Exercise prompt> The reply to the records below should contain exactly the lines from the line with "(m : M A) (f : A" through the line with "Delimit Scope orch_scope with orch.", and nothing besides.

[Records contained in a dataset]
******

(** * Sequential and reference-propagated alignment orchestrators

    A shallow embedding of [spateo/alignment/morpho_alignment.py]
    ([morpho_align] and [morpho_align_ref]) together with the part of
    [spateo/external/lack.py] that drives their loops
    ([LoggerManager.progress_logger]).

    Samples are mutable Python objects: they live in a heap of [AnnData]
    records and are passed around by reference.  Calls to the numerical
    collaborators (the pairwise registration engine, the field evaluator, the
    downsampler and the device cache) are recorded in a trace, in call
    order.  Exceptions abort the computation and keep the heap as it was
    when they were raised. *)

From stdpp Require Import base option list strings gmap.
From Stdlib Require Import ZArith Lia Floats DecimalString Ascii.

Open Scope list_scope.

(** ** Data *)

(** The numerical payload the orchestrators never look into: array entries,
    the fitted vector field and the per-iteration record of the engine. *)
Class Data := {
  scalar : Type;
  VecFld : Type;
  IterAdded : Type;
}.

(** A two-dimensional numpy array: its shape and its entries. *)
Record ndarray `{Data} := mk_ndarray {
  shape0 : nat;
  shape1 : nat;
  item : nat -> nat -> scalar;
}.

(** [a.T]: numpy's transposed view. *)
Definition transpose `{Data} (a : ndarray) : ndarray :=
  {| shape0 := shape1 a; shape1 := shape0 a; item := fun i j => item a j i |}.

(** [a.copy()]: a fresh array with the same contents. *)
Definition ndarray_copy `{Data} (a : ndarray) : ndarray := a.

(** What the orchestrators store in [.uns]. *)
Inductive uns_value `{Data} :=
  | UnsIter (it : IterAdded)
  | UnsVecFld (vf : VecFld)
  | UnsOther (payload : string).

(** An [AnnData] sample: the expression matrix with its gene names, the
    [.obsm] coordinate slots and the [.uns] annotation slots, both read and
    written by key like dictionaries. *)
Record AnnData `{Data} := mk_AnnData {
  X : ndarray;
  var_names : list string;
  obsm : gmap string ndarray;
  uns : gmap string uns_value;
}.

Definition n_obs `{Data} (a : AnnData) : nat := shape0 (X a).

Definition set_obsm `{Data} (k : string) (v : ndarray) (a : AnnData) : AnnData :=
  {| X := X a; var_names := var_names a; obsm := <[k:=v]> (obsm a); uns := uns a |}.

Definition set_uns `{Data} (k : string) (v : uns_value) (a : AnnData) : AnnData :=
  {| X := X a; var_names := var_names a; obsm := obsm a; uns := <[k:=v]> (uns a) |}.

(** [Union[str, List[str]]]. *)
Inductive str_or_list :=
  | Str (s : string)
  | StrList (l : list string).

(** The keyword arguments shared by [morpho_align] and [morpho_align_ref]. *)
Record Params := mk_Params {
  rep_layer : str_or_list;
  rep_field : str_or_list;
  genes : option (list string);
  spatial_key : string;
  key_added : string;
  iter_key_added : option string;
  vecfld_key_added : option string;
  mode : string;
  dissimilarity : str_or_list;
  max_iter : Z;
  dtype : string;
  device : string;
  verbose : bool;
  kwargs : list (string * string);
}.

(** The keyword arguments of one [Morpho_pairwise(...)] construction. *)
Record MorphoArgs := mk_MorphoArgs {
  ma_rep_layer : str_or_list;
  ma_rep_field : str_or_list;
  ma_dissimilarity : str_or_list;
  ma_genes : option (list string);
  ma_spatial_key : string;
  ma_key_added : string;
  ma_iter_key_added : option string;
  ma_vecfld_key_added : option string;
  ma_max_iter : Z;
  ma_dtype : string;
  ma_device : string;
  ma_verbose : bool;
  ma_kwargs : list (string * string);
}.

(** The attributes read off a [Morpho_pairwise] object after [run()]:
    the value [run()] returned, and [optimal_RnA], [XAHat], [iter_added]
    and [vecfld]. *)
Record MorphoModel `{Data} := mk_MorphoModel {
  P : ndarray;
  optimal_RnA : ndarray;
  XAHat : ndarray;
  iter_added : IterAdded;
  vecfld : VecFld;
}.

Inductive exn :=
  | KeyError (k : string)
  | IndexError
  | DimensionMismatch
  | EmptyInput
  | NumericalDegeneracy
  | IncompatibleField
  | OtherError (msg : string).

(** ** Collaborators

    [spateo.alignment.methods] ([Morpho_pairwise], [empty_cache]),
    [spateo.alignment.transform] ([BA_transform]) and
    [spateo.alignment.utils] ([downsampling]) are imported by
    [morpho_alignment.py] and are not part of the sources at hand: they are
    parameters, and the orchestrators are verified for every implementation
    of them.  Following the specification (4.1, 4.2 and 5), a collaborator
    is a function of the samples and the configuration it is handed: it
    returns a result or raises, and does not mutate the samples.
    [Morpho_pairwise] stands for the construction of the object followed by
    [run()]. *)
Class Backend `{Data} := {
  Morpho_pairwise : AnnData -> AnnData -> MorphoArgs -> exn + MorphoModel;
  BA_transform : VecFld -> ndarray -> string -> string -> exn + (ndarray * ndarray * ndarray);
  downsampling : list AnnData -> option Z -> string -> string -> exn + list AnnData;
}.

(** ** Heap, trace and the monad of the orchestrators *)

(** References to samples are addresses in the heap. *)
Abbreviation loc := nat.

Inductive event `{Data} :=
  | EvDownsampling (models : list AnnData) (n_sampling : option Z)
      (sampling_method spatial_key : string)
  | EvMorpho (locA locB : loc) (sampleA sampleB : AnnData) (args : MorphoArgs)
  | EvTransform (vf : VecFld) (quary_points : ndarray) (device dtype : string)
  | EvEmptyCache (device : string).

Record State `{Data} := mk_State {
  heap : list AnnData;
  trace : list event;
}.

Definition M `{Data} (A : Type) : Type := State -> State * (exn + A).

Definition ret `{Data} {A} (a : A) : M A := fun st => (st, inr a).

Definition bind `{Data} {A B} (m : M A) (f : A -> M B) : M B :=
  fun st =>
    match m st with
    | (st', inr a) => f a st'
    | (st', inl e) => (st', inl e)
    end.

Definition raise `{Data} {A} (e : exn) : M A := fun st => (st, inl e).

Declare Scope orch_scope.
Delimit Scope orch_scope with orch.
Notation "'let*' x := c1 'in' c2" := (bind c1 (fun x => c2))
  (at level 10, x pattern, c1 at level 100, c2 at level 200) : orch_scope.
Notation "c1 >> c2" := (bind c1 (fun _ => c2))
  (at level 100, c2 at level 200, right associativity) : orch_scope.
Open Scope orch_scope.

Definition lift `{Data} {A} (r : exn + A) : M A := fun st => (st, r).

Definition emit `{Data} (ev : event) : M unit :=
  fun st => ({| heap := heap st; trace := trace st ++ [ev] |}, inr tt).

(** Reading through a reference.  Every reference the orchestrators hold
    points into the heap; a dangling one is reported as [IndexError]. *)
Definition deref `{Data} (l : loc) : M AnnData :=
  fun st => match heap st !! l with
            | Some a => (st, inr a)
            | None => (st, inl IndexError)
            end.

Definition alloc `{Data} (a : AnnData) : M loc :=
  fun st => ({| heap := heap st ++ [a]; trace := trace st |}, inr (length (heap st))).

Definition update `{Data} (l : loc) (f : AnnData -> AnnData) : M unit :=
  fun st => match heap st !! l with
            | Some a => ({| heap := <[l:=f a]> (heap st); trace := trace st |}, inr tt)
            | None => (st, inl IndexError)
            end.

(** [model.copy()]: a new object with the same contents. *)
Definition copy_model `{Data} (l : loc) : M loc :=
  let* a := deref l in alloc a.

(** [m.obsm[k]]. *)
Definition obsm_get `{Data} (l : loc) (k : string) : M ndarray :=
  let* a := deref l in
  match obsm a !! k with
  | Some v => ret v
  | None => raise (KeyError k)
  end.

(** [m.obsm[k] = v]. *)
Definition obsm_set `{Data} (l : loc) (k : string) (v : ndarray) : M unit :=
  update l (set_obsm k v).

(** [m.uns[k] = v]. *)
Definition uns_set `{Data} (l : loc) (k : string) (v : uns_value) : M unit :=
  update l (set_uns k v).

(** [xs[i]] on a Python list, for [i >= 0]. *)
Definition list_get `{Data} {A} (xs : list A) (i : nat) : M A :=
  match xs !! i with
  | Some x => ret x
  | None => raise IndexError
  end.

******

Task response>
Definition bind `{Data} {A B} (m : M A) (f : A -> M B) : M B :=
  fun st =>
    match m st with
    | (st', inr a) => f a st'
    | (st', inl e) => (st', inl e)
    end.

Definition raise `{Data} {A} (e : exn) : M A := fun st => (st, inl e).

Declare Scope orch_scope.
Delimit Scope orch_scope with orch.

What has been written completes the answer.